23 April 2026 · Platform Rescue · 14 min read

Why Your Vibe-Coded App Keeps Breaking Every Time You Fix Something

Every AI fix has a measurable chance of breaking something that was working. Four documented mechanisms explain why — and none of them respond to more prompting.

Anatoly Silko

Founder @ Rocking Tech · AI-Enabled Platforms for Growing Businesses

Why Your Vibe-Coded App Keeps Breaking Every Time You Fix Something

You ship a working feature on Monday. Tuesday morning a small cosmetic bug appears. You ask the AI to fix it. The fix works but the login flow now throws a 500. You paste the stack trace back in. The login comes back, but the payment webhook is silent. Eight prompts later, the UI is half-broken in three new places and you can no longer remember which version of the app actually worked.

This is not bad luck, and it is not a skill issue. It is the predictable output of four compounding technical limitations in how today's AI coding agents understand code. By the time a founder is 30 prompts deep and watching previously-working features vanish, the tool has quietly lost the thread: the context window is full, the generation is non-deterministic, the agent has no map of what depends on what, and it has been patching symptoms rather than causes.

The loop is escapable. The way out is architectural, not another prompt.

The loop has a signature, and it's in the literature

The pattern has a name in practitioner forums — "the doom loop" — and a clean mechanism in the research. A commenter on a 2025 Hacker News thread analysing the architecture behind Lovable and Bolt put it plainly: "I've tried several proof of concepts with Bolt and every time just get into a doom loop where there is a cycle of breakage, each 'fix' resurrecting a previous 'break'" (Hacker News, July 2025). A developer migrating off Lovable in r/vibecoding was more direct: "When the project advances, it ruins your existing code" (r/vibecoding, 2025).

Neither of those is complaining. Both are describing the same mechanism, and that mechanism is measurable. Four things are happening inside the agent at once, and they compound.

1. Context rot: the window fills up and the model forgets

Every frontier model — Claude, GPT-5, Gemini 2.5 Pro, Opus 4.x — is advertised with a huge context window of 200K or 1M tokens.
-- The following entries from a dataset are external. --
(* ===== verification/CopyUvm.v ===== *)
(** * Copying an address space and writing to user memory

    [copyuvm] (the memory half of [fork]), [uva2ka], [copyout], [clearpteu]
    and [inituvm] of [vm.c]. *)

From stdpp Require Import base gmap strings list fin_maps.
From Stdlib Require Import ZArith Lia.
From S2P Require Import Prelude Mem Types Spinlock Kalloc Vm PageTable Uvm Kvm AddrSpace.

Section Copy.
Context `{L : Layout} {LO : LayoutOk L}.

(** All pages of an address space. *)
Definition space (m : mem) (p : Z) : list Z := p :: pts m p ++ upages m p.

Lemma perm_swap_blocks (d p : Z) (A B C D own : list Z) :
  d :: A ++ B ++ (p :: C ++ D) ++ own ≡ₚ p :: C ++ D ++ (d :: A ++ B) ++ own.
Proof.
  transitivity (((d :: A ++ B) ++ (p :: C ++ D)) ++ own); [by repeat (cbn; rewrite <- ?app_assoc)|].
  rewrite (Permutation_app_comm (d :: A ++ B)). by repeat (cbn; rewrite <- ?app_assoc).
Qed.

(** Two address spaces can be looked at from either side. *)
Lemma as_inv_swap s d p l own :
  as_inv s d l (space (k_mem s) p ++ own) -> as_inv s p l (space (k_mem s) d ++ own).
Proof.
  intros (Hr & Hh & Hnd & Hok). unfold as_inv, pt_inv, space in *.
  pose proof (perm_swap_blocks d p (pts (k_mem s) d) (upages (k_mem s) d)
    (pts (k_mem s) p) (upages (k_mem s) p) own) as E.
  split; [done|]. split; [done|]. by rewrite <- E.
Qed.

Lemma keeps_space m m' p :
  keeps (space m p) m m' ->
  (forall v, pte_at m' p v = pte_at m p v) /\ space m' p = space m p.
Proof.
  intros Hk. unfold space in *.
  assert (Hd : same_page m m' p) by (apply Hk, list_elem_of_here).
  assert (Hpte : forall v, pte_at m' p v = pte_at m p v).
  { intros v. apply pte_at_same; [done|]. intros q Hq. apply Hk, list_elem_of_further, elem_of_app. by left. }
  split; [done|]. rewrite (pts_same m m' p Hd). by rewrite (upages_ext m m' p p).
Qed.

(** The entry [e'] maps a copy of the page of [e], with the same flags. *)
Definition copy_of (m0 m : mem) (e e' : Z) : Prop :=
  exists p, page_ok p /\ e' = mk_pte (V2P p) (PTE_FLAGS e) /\
    forall b, 0 <= b < 4096 -> ld8 m (p + b) = ld8 m0 (pte_page e + b).

(** The state of the loop of [copyuvm] at [i]. *)
Record copy_upto (s0 : kernel) (pgdir d i : Z) (l0 own : list Z) (s : kernel) (l : list Z) : Prop := {
  cu_frame : mm_frame s0 s;
  cu_inv : as_inv s d l (space (k_mem s0) pgdir ++ own);
  cu_cons : conserved d s0 l0 s l;
  cu_keeps : keeps (space (k_mem s0) pgdir ++ own) (k_mem s0) (k_mem s);
  cu_old : forall v, 0 <= v < 4294967296 -> i <= v -> pte_at (k_mem s) d v = pte_at (k_mem s0) d v;
  cu_new : forall v, 0 <= v < i ->
             copy_of (k_mem s0) (k_mem s) (pte_at (k_mem s0) pgdir v) (pte_at (k_mem s) d v)
}.

Lemma pte_flags_range e : 0 <= PTE_FLAGS e < 4096.
Proof.
  unfold PTE_FLAGS. change 0xFFF with (2 ^ 12 - 1). rewrite land_mask by lia. apply Z.mod_pos_bound. lia.
Qed.

Lemma copy_of_keeps m0 m m' e e' own :
  keeps own m m' -> pte_page e' ∈ own -> copy_of m0 m e e' -> copy_of m0 m' e e'.
Proof.
  intros Hk Hin (p & Hok & -> & Hb). exists p. split; [done|]. split; [done|]. intros b Hr.
  destruct (pte_page_of p (PTE_FLAGS e) Hok (pte_flags_range e)) as (_ & E & _). rewrite E in Hin.
  rewrite (Hk p Hin) by lia. by apply Hb.
Qed.

Lemma copy_of_present m0 m e e' : copy_of m0 m e e' -> present e' = true.
Proof. intros (p & _ & -> & _). apply present_mk_pte. Qed.

(** One page is copied and mapped. *)
Lemma copy_upto_step s0 pgdir d i l0 own s l s3 l3 p :
  copy_upto s0 pgdir d i l0 own s l -> i mod 4096 = 0 -> 0 <= i -> i + 4096 <= KERNBASE ->
  mm_frame s s3 -> as_inv s3 d l3 (space (k_mem s0) pgdir ++ own) -> conserved d s0 l0 s3 l3 ->
  keeps (upages (k_mem s) d ++ space (k_mem s0) pgdir ++ own) (k_mem s) (k_mem s3) ->
  page_ok p ->
  (forall b, 0 <= b < 4096 -> ld8 (k_mem s3) (p + b) = ld8 (k_mem s0) (pte_page (pte_at (k_mem s0) pgdir i) + b)) ->
  (forall v, 0 <= v < 4294967296 -> pte_at (k_mem s3) d v =
     if decide (v / 4096 = i / 4096) then mk_pte (V2P p) (PTE_FLAGS (pte_at (k_mem s0) pgdir i))
     else pte_at (k_mem s) d v) ->
  copy_upto s0 pgdir d (i + 4096) l0 own s3 l3.
Proof.
  intros [Hf Hi Hc Hk Hold Hnew] Him Hi0 Hik Hf3 Hi3 Hc3 Hk3 Hok Hb Hpte. unfold KERNBASE in *. split.
  - by eapply mm_frame_trans.
  - done.
  - done.
  - eapply keeps_trans; [exact Hk|]. eapply keeps_sub; [|exact Hk3]. intros q Hq. apply elem_of_app. by right.
  - intros v Hv Hge. rewrite Hpte by done. rewrite decide_False by (Z.div_mod_to_equations; lia).
    apply Hold; [done|lia].
  - intros v Hv. rewrite Hpte by lia. case_decide as Hd.
    + exists p. rewrite (pte_at_page _ _ v i) by (done || lia). split; [done|]. by split.
    + assert (Hv' : 0 <= v < i) by (Z.div_mod_to_equations; lia).
      eapply copy_of_keeps; [exact Hk3| |by apply Hnew].
      apply elem_of_app. left. apply elem_of_upages. exists v. unfold KERNBASE. split; [lia|]. split; [|done].
      by eapply copy_of_present, Hnew.
Qed.

(** What the loop leaves when it stops early: nothing is lost. *)
Record copy_fail (s0 : kernel) (pgdir d : Z) (l0 own : list Z) (s : kernel) (l : list Z) : Prop := {
  cf_frame : mm_frame s0 s;
  cf_inv : as_inv s d l (space (k_mem s0) pgdir ++ own);
  cf_cons : conserved d s0 l0 s l;
  cf_keeps : keeps (space (k_mem s0) pgdir ++ own) (k_mem s0) (k_mem s)
}.

Lemma conserved_trans d s0 l0 s1 l1 s2 l2 :
  conserved d s0 l0 s1 l1 -> conserved d s1 l1 s2 l2 -> conserved d s0 l0 s2 l2.
Proof. unfold conserved. intros H1 H2. by rewrite H2. Qed.

(** The parent's entry for a mapped address, found without allocation. *)
Lemma walk_mapped s pgdir l own v :
  as_inv s pgdir l own -> present (pte_at (k_mem s) pgdir v) = true ->
  exists a, walkpgdir pgdir v false s = Ret a s /\ a <> 0 /\ ld32 (k_mem s) a = pte_at (k_mem s) pgdir v.
Proof.
  intros Hinv Hp. assert (Hd : present (pde_at (k_mem s) pgdir (PDX v)) = true).
  { unfold pte_at in Hp. by destruct (present (pde_at _ _ _)). }
  exists (slot (k_mem s) pgdir v). split; [by apply walk_present|].
  split; [by eapply slot_nonzero|]. unfold pte_at. by rewrite Hd.
Qed.

Lemma copy_upto_parent s0 pgdir d i l0 own s l :
  copy_upto s0 pgdir d i l0 own s l ->
  (forall v, pte_at (k_mem s) pgdir v = pte_at (k_mem s0) pgdir v) /\
  as_inv s pgdir l (space (k_mem s) d ++ own).
Proof.
  intros [_ Hi _ Hk _ _].
  destruct (keeps_space (k_mem s0) (k_mem s) pgdir) as [Hpte Hsp].
  { eapply keeps_sub; [|exact Hk]. intros q Hq. apply elem_of_app. by left. }
  split; [done|]. apply as_inv_swap. by rewrite Hsp.
Qed.

Lemma wp_copy_page s0 pgdir d i l0 own s l s1 p :
  copy_upto s0 pgdir d i l0 own s (p :: l) ->
  i mod 4096 = 0 -> 0 <= i -> i + 4096 <= KERNBASE ->
  present (pte_at (k_mem s0) pgdir i) = true -> pte_at (k_mem s0) d i = 0 ->
  mm_frame s s1 -> k_mem s1 = k_mem s -> heap s1 l ->
  let e := pte_at (k_mem s0) pgdir i in
  wp (k_memmove p (pte_page e) PGSIZE ;;; mappages d i PGSIZE (V2P p) (PTE_FLAGS e)) (fun r s3 => exists l3,
    (r = 0 /\ copy_upto s0 pgdir d (i + 4096) l0 own s3 l3) \/
    (r = -1 /\ mm_frame s0 s3 /\ as_inv s3 d [] (p :: space (k_mem s0) pgdir ++ own) /\
     conserved d s0 l0 s3 [p] /\ keeps (space (k_mem s0) pgdir ++ own) (k_mem s0) (k_mem s3))) s1.
Proof.
  intros Hup Him Hi0 Hik Hpi Hzi Hf1 Em1 Hh1 e. pose proof Hup as [Hf Hinv Hc Hk Hold Hnew].
  destruct (pt_inv_free _ _ _ _ p Hinv) as (Hpok & _ & _ & Hpo); [apply list_elem_of_here|].
  apply wp_bind, wp_mod. unfold PGSIZE at 1.
  assert (Ho : outside p (k_mem s) (memmove (k_mem s1) p (pte_page e) 4096)).
  { intros b Hb. rewrite Em1, ld8_memmove by lia. by rewrite decide_False by lia. }
  destruct (kalloc_page s d l _ s1 p Hinv Hf1 Em1 Hh1 _ Ho) as (Hf2 & Hi2 & Hk2 & Ht2 & Hu2 & Hv2).
  set (s2 := s1 <| k_mem := _ |>) in Hf2, Hi2, Hk2, Ht2, Hu2, Hv2.
  change (s1 <| k_mem ::= _ |>) with s2.
  assert (Hcons2 : conserved d s0 l0 s2 (l ++ [p])).
  { unfold conserved in *. rewrite Ht2, Hu2, <- Hc. solve_Permutation. }
  eapply wp_mono.
  { apply (wp_map_user s2 d l _ i p (PTE_FLAGS e) Hi2); [done|lia|apply pte_flags_range|].
    rewrite Hv2, Hold by (unfold KERNBASE in *; lia). by rewrite Hzi. }
  intros r s3 (l3 & Hf3 & Hk3 & Hp3 & Hcase). exists l3.
  assert (Hk23 : keeps (upages (k_mem s) d ++ space (k_mem s0) pgdir ++ own) (k_mem s) (k_mem s3)).
  { eapply keeps_trans; [exact Hk2|]. eapply keeps_sub; [|exact Hk3]. rewrite Hu2.
    intros q Hq. by apply list_elem_of_further. }
  destruct Hcase as [(-> & Hi3 & Hu3 & Hv3)|(-> & -> & Hi3 & Hu3 & Hv3)]; [left|right]; (split; [done|]).
  - apply (copy_upto_step s0 pgdir d i l0 own s (p :: l) s3 l3 p Hup); try done.
    + by eapply mm_frame_trans.
    + unfold conserved in *. rewrite <- Hcons2, Hu3.
      transitivity (p :: (l3 ++ pts (k_mem s3) d) ++ upages (k_mem s2) d); [solve_Permutation|].
      rewrite Hp3. solve_Permutation.
    + intros b Hb. rewrite (Hk3 p) by (apply list_elem_of_here || lia).
      unfold s2. cbn. rewrite ld8_memmove by lia. rewrite decide_True by lia. rewrite Em1.
      replace (pte_page e + (p + b - p)) with (pte_page e + b) by lia.
      apply (Hk (pte_page e)); [|unfold e; lia]. apply elem_of_app. left. apply list_elem_of_further, elem_of_app. right.
      apply elem_of_upages. exists i. unfold KERNBASE in *. split; [lia|done].
    + intros v Hv. rewrite Hv3 by done. by rewrite Hv2.
  - split; [by do 2 (eapply mm_frame_trans; [done|])|]. split; [done|]. split.
    + unfold conserved in *. rewrite <- Hcons2, Hu3. cbn [app] in Hp3 |- *. rewrite Hp3. solve_Permutation.
    + eapply keeps_trans; [exact Hk|]. eapply keeps_sub; [|exact Hk23]. intros q Hq. apply elem_of_app. by right.
Qed.

Lemma wp_copyuvm_loop fuel s0 s pgdir d sz i l0 l own :
  copy_upto s0 pgdir d i l0 own s l ->
  i mod 4096 = 0 -> 0 <= i -> (0 < i -> i < sz + 4096) -> sz <= KERNBASE -> (Z.to_nat ((sz - i + 4095) / 4096) < fuel)%nat ->
  (forall v, 0 <= v < sz -> present (pte_at (k_mem s0) pgdir v) = true) ->
  (forall v, 0 <= v < KERNBASE -> pte_at (k_mem s0) d v = 0) ->
  wp (copyuvm_loop fuel pgdir d sz i) (fun ok s' => exists l',
    if ok : bool then exists i', (forall v, 0 <= v < i' <-> visits 0 sz v) /\ copy_upto s0 pgdir d i' l0 own s' l'
    else copy_fail s0 pgdir d l0 own s' l') s.
Proof.
  intros Hup Him Hi0 His Hsz Hfuel Hpres Hzero. revert s i l Hup Him Hi0 His Hfuel.
  induction fuel as [|fuel IH]; intros s i l Hup Him Hi0 His Hfuel; [lia|].
  cbn [copyuvm_loop]. destruct (Z.ltb_spec i sz) as [Hlt|Hge].
  2:{ apply wp_ret. exists l. exists i. split; [|done]. intros v. unfold visits. Z.div_mod_to_equations. lia. }
  destruct (copy_upto_parent _ _ _ _ _ _ _ _ Hup) as [Hppte Hpinv].
  pose proof Hup as [Hf Hinv Hc Hk Hold Hnew].
  assert (Hpi : present (pte_at (k_mem s) pgdir i) = true) by (rewrite Hppte; apply Hpres; lia).
  destruct (walk_mapped s pgdir l _ i Hpinv Hpi) as (a & Hwalk & Hnz & Hld).
  apply wp_bind. eapply wp_of_run; [exact Hwalk|]. destruct (Z.eqb_spec a 0); [done|].
  apply wp_bind, wp_get. rewrite Hld. fold (present (pte_at (k_mem s) pgdir i)). rewrite Hpi. cbn [negb].
  rewrite Hppte. set (e := pte_at (k_mem s0) pgdir i) in *.
  apply wp_bind. eapply wp_mono; [apply wp_kalloc; [apply Hinv|by eapply pt_inv_heap]|].
  intros r s1 (Hf1 & Em1 & Hl). destruct l as [|p l]; destruct Hl as [-> Hh1].
  { apply wp_ret. exists []. split; [by eapply mm_frame_trans|by apply (as_inv_mem s)| |by rewrite Em1].
    unfold conserved in *. by rewrite Em1. }
  destruct (pt_inv_free _ _ _ _ p Hinv) as (Hpok & _); [apply list_elem_of_here|].
  pose proof (page_ok_pos p Hpok). destruct (Z.eqb_spec p 0); [lia|].
  assert (Hik : i + 4096 <= KERNBASE) by (unfold KERNBASE in *; Z.div_mod_to_equations; lia).
  apply wp_assoc, wp_bind. fold (pte_page e). eapply wp_mono.
  { apply (wp_copy_page s0 pgdir d i l0 own s l s1 p); try done; [apply Hpres; lia|apply Hzero; lia]. }
  intros r s3 (l3 & [(-> & Hup3)|(-> & Hf3 & Hi3 & Hc3 & Hk3)]).
  - change (0 <? 0) with false. cbv iota. unfold PGSIZE. rewrite u32_id by (unfold KERNBASE in *; lia).
    apply (IH s3 (i + 4096) l3 Hup3); [Z.div_mod_to_equations; lia|lia|lia|].
    replace (sz - i + 4095) with (sz - (i + 4096) + 4095 + 1 * 4096) in Hfuel by lia.
    rewrite Z.div_add in Hfuel by lia.
    assert (0 <= (sz - (i + 4096) + 4095) / 4096) by (apply Z.div_pos; lia). lia.
  - change (-1 <? 0) with true. cbv iota. apply wp_bind.
    eapply wp_mono; [apply (wp_kfree_own s3 d [] p _ Hi3)|].
    intros _ s4 (Hf4 & Hi4 & Hp4 & Hu4 & Hv4 & Hk4). apply wp_ret. exists [p].
    split; [by eapply mm_frame_trans|done| |].
    + unfold conserved in *. by rewrite Hp4, Hu4.
    + eapply keeps_trans; [exact Hk3|]. eapply keeps_sub; [|exact Hk4]. intros q Hq. apply elem_of_app. by right.
Qed.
The window is real. The useful window is much smaller.

Chroma Research's Context Rot study of 18 frontier models (including GPT-4.1, Claude 4, Gemini 2.5, Qwen3) found that "models do not use their context uniformly; instead, their performance grows increasingly unreliable as input length grows", even on trivial repeat-the-string tasks (Chroma Research, July 2025). The NoLiMa benchmark tested 12 long-context LLMs and found 10 of them dropped below 50% of their short-context baseline at just 32K tokens; GPT-4o fell from a 99.3% baseline to 69.7% at 32K (NoLiMa, arXiv 2502.05167, 2025). Anthropic's own engineering team frames the same phenomenon as an operating constraint: "context must be treated as a finite resource with diminishing marginal returns" (Anthropic Engineering, 2025).

Every time you paste the error log, the previous reply, the file in question, and "also don't break X" back into the chat, you are pushing real signal deeper into a window where the model is demonstrably less able to use it. The fix arrives having forgotten the invariant you told it about two prompts ago — because, functionally, it has.

2. Non-determinism: the same prompt does not return the same code

Founders often assume a regenerated fix is a better version of the same attempt. It is not. It is a different attempt.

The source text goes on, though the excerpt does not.